→ PROBLEM STATEMENT: Complete, exact copies of all entries are needed.

→ INFORMATION PROVIDED:
<<<<

Lemma UpdatePortfolioWithMarketData_loop_spec (now : nat → Time)
  (currentPrices : gmap string Qc) (positions : list Position.t) (k : nat)
  (totalUnrealizedPnL totalValue : Qc) :
  ∃ (positions' : list Position.t) (k' : nat),
    domain.UpdatePortfolioWithMarketData_loop now k currentPrices positions
      totalUnrealizedPnL totalValue
    = (positions',
       totalUnrealizedPnL + Qcsum (map (position_pnl currentPrices) positions),
       totalValue + Qcsum (map (position_value currentPrices) positions),
       k')
    ∧ Forall2 (marked_to_market currentPrices) positions positions'.
Proof.
  revert k totalUnrealizedPnL totalValue.
  induction positions as [|p l IH]; intros k pnl value; simpl.
  - exists [], k. split; [|constructor].
    repeat apply (f_equal2 pair); try reflexivity; ring.
  - unfold position_pnl at 1, position_value at 1.
    destruct (currentPrices !! Position.Symbol p) as [cp|] eqn:Hp.
    + destruct (IH (S k)
                  (pnl + (cp - Position.EntryPrice p)
                         * float64_of_int64 (Position.Quantity p))
                  (value + float64_of_int64 (Position.Quantity p) * cp))
        as (l' & k' & Hloop & Hrel).
      simpl. rewrite Hloop.
      eexists _, k'. split.
      * repeat apply (f_equal2 pair); try reflexivity; ring.
      * constructor; [|done].
        unfold marked_to_market. simpl. rewrite Hp. done.
    + destruct (IH k pnl value) as (l' & k' & Hloop & Hrel).
      rewrite Hloop. eexists _, k'. split.
      * repeat apply (f_equal2 pair); try reflexivity; ring.
      * constructor; [|done].
        unfold marked_to_market. rewrite Hp. done.
Qed.

Lemma marked_to_market_value (currentPrices : gmap string Qc)
  (l l' : list Position.t) :
  Forall2 (marked_to_market currentPrices) l l' →
  map (position_value currentPrices) l' = map (position_value currentPrices) l
  ∧ map (position_pnl currentPrices) l' = map (position_pnl currentPrices) l.
Proof.
  induction 1 as [|p p' l l' Hp _ IH]; simpl; [done|].
  destruct IH as [-> ->].
  destruct Hp as (_ & _ & _ & Hs & Hq & _ & He & _).
  unfold position_value, position_pnl. by rewrite Hs, Hq, He.
Qed.

(** X10.  [UpdatePortfolioWithMarketData] stores in the portfolio the total
    value [CalculatePortfolioValue] computes and the profit
    [CalculateUnrealizedPnL] computes; it leaves the cash, the realized
    profit and the number of positions alone, marks each priced position to
    its price and leaves unpriced ones as they are.  Valuing the updated
    portfolio again gives the same total, and when every position is priced
    the stored profit is the sum of the positions' stored profits. *)
Theorem UpdatePortfolioWithMarketData_totals (now : nat → Time)
  (portfolio : Portfolio.t) (currentPrices : gmap string Qc) :
  let updated :=
    domain.UpdatePortfolioWithMarketData now portfolio currentPrices in
  Portfolio.TotalValue updated
  = domain.CalculatePortfolioValue portfolio currentPrices
  ∧ Portfolio.UnrealizedPnL updated
    = domain.CalculateUnrealizedPnL (Portfolio.Positions portfolio)
        currentPrices
  ∧ Portfolio.Cash updated = Portfolio.Cash portfolio
  ∧ Portfolio.RealizedPnL updated = Portfolio.RealizedPnL portfolio
  ∧ Forall2 (marked_to_market currentPrices)
      (Portfolio.Positions portfolio) (Portfolio.Positions updated)
  ∧ domain.CalculatePortfolioValue updated currentPrices
    = Portfolio.TotalValue updated
  ∧ (Forall (λ p, is_Some (currentPrices !! Position.Symbol p))
       (Portfolio.Positions portfolio) →
     Portfolio.UnrealizedPnL updated
     = Qcsum (map Position.UnrealizedPnL (Portfolio.Positions updated))).
Proof.
  intros updated. subst updated.
  unfold domain.UpdatePortfolioWithMarketData.
  destruct (UpdatePortfolioWithMarketData_loop_spec now currentPrices
              (Portfolio.Positions portfolio) 0 0 (Portfolio.Cash portfolio))
    as (l' & k' & -> & Hrel).
  simpl.
  destruct (marked_to_market_value _ _ _ Hrel) as [Hv Hp].
  split; [by rewrite CalculatePortfolioValue_sum|].
  split; [rewrite CalculateUnrealizedPnL_sum; ring|].
  split; [done|]. split; [done|]. split; [done|].
  split.
  - rewrite CalculatePortfolioValue_sum. simpl. by rewrite Hv.
  - intros Hpriced. rewrite Qcplus_0_l. f_equal.
    clear Hv Hp.
    induction Hrel as [|p p' l l' Hpp _ IH]; simpl; [done|].
    inversion Hpriced as [|? ? [cp Hcp] Hrest]; subst.
    rewrite IH by done. f_equal.
    destruct Hpp as (_ & _ & _ & _ & _ & _ & _ & _ & _ & Hm).
    rewrite Hcp in Hm. destruct Hm as [_ ->].
    unfold position_pnl. by rewrite Hcp.
Qed.

Lemma dayPnL_fold (currentPrices previousDayPrices : gmap string Qc)
  (positions : list Position.t) (acc : Qc) :
  Forall (λ p, is_Some (currentPrices !! Position.Symbol p)
               ∧ is_Some (previousDayPrices !! Position.Symbol p))
    positions →
  foldl
    (λ dayPnL position,
       match currentPrices !! Position.Symbol position with
       | Some currentPrice =>
           match previousDayPrices !! Position.Symbol position with
           | Some previousPrice =>
               let dayChange :=
                 (currentPrice - previousPrice)
                 * float64_of_int64 (Position.Quantity position) in
               dayPnL + dayChange
           | None => dayPnL
           end
       | None => dayPnL
       end)
    acc positions
  = acc + Qcsum (map (position_value currentPrices) positions)
    - Qcsum (map (position_value previousDayPrices) positions).
Proof.
  intros Hpriced. revert acc.
  induction Hpriced as [|p l [[cp Hc] [pp Hp]] _ IH]; intros acc; simpl;
    [ring|].
  assert (position_value currentPrices p
          = float64_of_int64 (Position.Quantity p) * cp) as Ec
    by (unfold position_value; by rewrite Hc).
  assert (position_value previousDayPrices p
          = float64_of_int64 (Position.Quantity p) * pp) as Ep
    by (unfold position_value; by rewrite Hp).
  rewrite Hc, Hp. simpl. rewrite IH, Ec, Ep. ring.
Qed.

Lemma dayPnL_same_prices (currentPrices : gmap string Qc)
  (positions : list Position.t) (acc : Qc) :
  foldl
    (λ dayPnL position,
       match currentPrices !! Position.Symbol position with
       | Some currentPrice =>
           match currentPrices !! Position.Symbol position with
           | Some previousPrice =>
               let dayChange :=
                 (currentPrice - previousPrice)
                 * float64_of_int64 (Position.Quantity position) in
               dayPnL + dayChange
           | None => dayPnL
           end
       | None => dayPnL
       end)
    acc positions
  = acc.
Proof.
  revert acc. induction positions as [|p l IH]; intros acc; simpl; [done|].
  rewrite IH. destruct (currentPrices !! Position.Symbol p); simpl; ring.
Qed.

>>>>

→ RESPONSE BOX:
Lemma UpdatePortfolioWithMarketData_loop_spec (now : nat → Time)
  (currentPrices : gmap string Qc) (positions : list Position.t) (k : nat)
  (totalUnrealizedPnL totalValue : Qc) :
  ∃ (positions' : list Position.t) (k' : nat),
    domain.UpdatePortfolioWithMarketData_loop now k currentPrices positions
      totalUnrealizedPnL totalValue
    = (positions',
       totalUnrealizedPnL + Qcsum (map (position_pnl currentPrices) positions),
       totalValue + Qcsum (map (position_value currentPrices) positions),
       k')
    ∧ Forall2 (marked_to_market currentPrices) positions positions'.
Proof.
  revert k totalUnrealizedPnL totalValue.
  induction positions as [|p l IH]; intros k pnl value; simpl.
  - exists [], k. split; [|constructor].
    repeat apply (f_equal2 pair); try reflexivity; ring.
  - unfold position_pnl at 1, position_value at 1.
    destruct (currentPrices !! Position.Symbol p) as [cp|] eqn:Hp.
    + destruct (IH (S k)
                  (pnl + (cp - Position.EntryPrice p)
                         * float64_of_int64 (Position.Quantity p))
                  (value + float64_of_int64 (Position.Quantity p) * cp))
        as (l' & k' & Hloop & Hrel).
      simpl. rewrite Hloop.
      eexists _, k'. split.
      * repeat apply (f_equal2 pair); try reflexivity; ring.
      * constructor; [|done].
        unfold marked_to_market. simpl. rewrite Hp. done.
    + destruct (IH k pnl value) as (l' & k' & Hloop & Hrel).
      rewrite Hloop. eexists _, k'. split.
      * repeat apply (f_equal2 pair); try reflexivity; ring.
      * constructor; [|done].
        unfold marked_to_market. rewrite Hp. done.
Qed.

Lemma marked_to_market_value (currentPrices : gmap string Qc)
  (l l' : list Position.t) :
  Forall2 (marked_to_market currentPrices) l l' →
  map (position_value currentPrices) l' = map (position_value currentPrices) l
  ∧ map (position_pnl currentPrices) l' = map (position_pnl currentPrices) l.
Proof.
  induction 1 as [|p p' l l' Hp _ IH]; simpl; [done|].
  destruct IH as [-> ->].
  destruct Hp as (_ & _ & _ & Hs & Hq & _ & He & _).
  unfold position_value, position_pnl. by rewrite Hs, Hq, He.
Qed.

(** X10.  [UpdatePortfolioWithMarketData] stores in the portfolio the total
    value [CalculatePortfolioValue] computes and the profit
    [CalculateUnrealizedPnL] computes; it leaves the cash, the realized
    profit and the number of positions alone, marks each priced position to
    its price and leaves unpriced ones as they are.  Valuing the updated
    portfolio again gives the same total, and when every position is priced
    the stored profit is the sum of the positions' stored profits. *)
Theorem UpdatePortfolioWithMarketData_totals (now : nat → Time)
  (portfolio : Portfolio.t) (currentPrices : gmap string Qc) :
  let updated :=
    domain.UpdatePortfolioWithMarketData now portfolio currentPrices in
  Portfolio.TotalValue updated
  = domain.CalculatePortfolioValue portfolio currentPrices
  ∧ Portfolio.UnrealizedPnL updated
    = domain.CalculateUnrealizedPnL (Portfolio.Positions portfolio)
        currentPrices
  ∧ Portfolio.Cash updated = Portfolio.Cash portfolio
  ∧ Portfolio.RealizedPnL updated = Portfolio.RealizedPnL portfolio
  ∧ Forall2 (marked_to_market currentPrices)
      (Portfolio.Positions portfolio) (Portfolio.Positions updated)
  ∧ domain.CalculatePortfolioValue updated currentPrices
    = Portfolio.TotalValue updated
  ∧ (Forall (λ p, is_Some (currentPrices !! Position.Symbol p))
       (Portfolio.Positions portfolio) →
     Portfolio.UnrealizedPnL updated
     = Qcsum (map Position.UnrealizedPnL (Portfolio.Positions updated))).
Proof.
  intros updated. subst updated.
  unfold domain.UpdatePortfolioWithMarketData.
  destruct (UpdatePortfolioWithMarketData_loop_spec now currentPrices
              (Portfolio.Positions portfolio) 0 0 (Portfolio.Cash portfolio))
    as (l' & k' & -> & Hrel).
  simpl.
  destruct (marked_to_market_value _ _ _ Hrel) as [Hv Hp].
  split; [by rewrite CalculatePortfolioValue_sum|].
  split; [rewrite CalculateUnrealizedPnL_sum; ring|].
  split; [done|]. split; [done|]. split; [done|].
  split.
  - rewrite CalculatePortfolioValue_sum. simpl. by rewrite Hv.
  - intros Hpriced. rewrite Qcplus_0_l. f_equal.
    clear Hv Hp.
    induction Hrel as [|p p' l l' Hpp _ IH]; simpl; [done|].
    inversion Hpriced as [|? ? [cp Hcp] Hrest]; subst.
    rewrite IH by done. f_equal.
    destruct Hpp as (_ & _ & _ & _ & _ & _ & _ & _ & _ & Hm).
    rewrite Hcp in Hm. destruct Hm as [_ ->].
    unfold position_pnl. by rewrite Hcp.
Qed.

Lemma dayPnL_fold (currentPrices previousDayPrices : gmap string Qc)
  (positions : list Position.t) (acc : Qc) :
  Forall (λ p, is_Some (currentPrices !! Position.Symbol p)
               ∧ is_Some (previousDayPrices !! Position.Symbol p))
    positions →
  foldl
    (λ dayPnL position,
       match currentPrices !! Position.Symbol position with
       | Some currentPrice =>
           match previousDayPrices !! Position.Symbol position with
           | Some previousPrice =>
               let dayChange :=
                 (currentPrice - previousPrice)
                 * float64_of_int64 (Position.Quantity position) in
               dayPnL + dayChange
           | None => dayPnL
           end
       | None => dayPnL
       end)
    acc positions
  = acc + Qcsum (map (position_value currentPrices) positions)
    - Qcsum (map (position_value previousDayPrices) positions).
Proof.
  intros Hpriced. revert acc.
  induction Hpriced as [|p l [[cp Hc] [pp Hp]] _ IH]; intros acc; simpl;
    [ring|].
  assert (position_value currentPrices p
          = float64_of_int64 (Position.Quantity p) * cp) as Ec
    by (unfold position_value; by rewrite Hc).
  assert (position_value previousDayPrices p
          = float64_of_int64 (Position.Quantity p) * pp) as Ep
    by (unfold position_value; by rewrite Hp).
  rewrite Hc, Hp. simpl. rewrite IH, Ec, Ep. ring.
Qed.

Lemma dayPnL_same_prices (currentPrices : gmap string Qc)
  (positions : list Position.t) (acc : Qc) :
  foldl
    (λ dayPnL position,
       match currentPrices !! Position.Symbol position with
       | Some currentPrice =>
           match currentPrices !! Position.Symbol position with
           | Some previousPrice =>
               let dayChange :=
                 (currentPrice - previousPrice)
                 * float64_of_int64 (Position.Quantity position) in
               dayPnL + dayChange
           | None => dayPnL
           end
       | None => dayPnL
       end)
    acc positions
  = acc.
Proof.
  revert acc. induction positions as [|p l IH]; intros acc; simpl; [done|].
  rewrite IH. destruct (currentPrices !! Position.Symbol p); simpl; ring.
Qed.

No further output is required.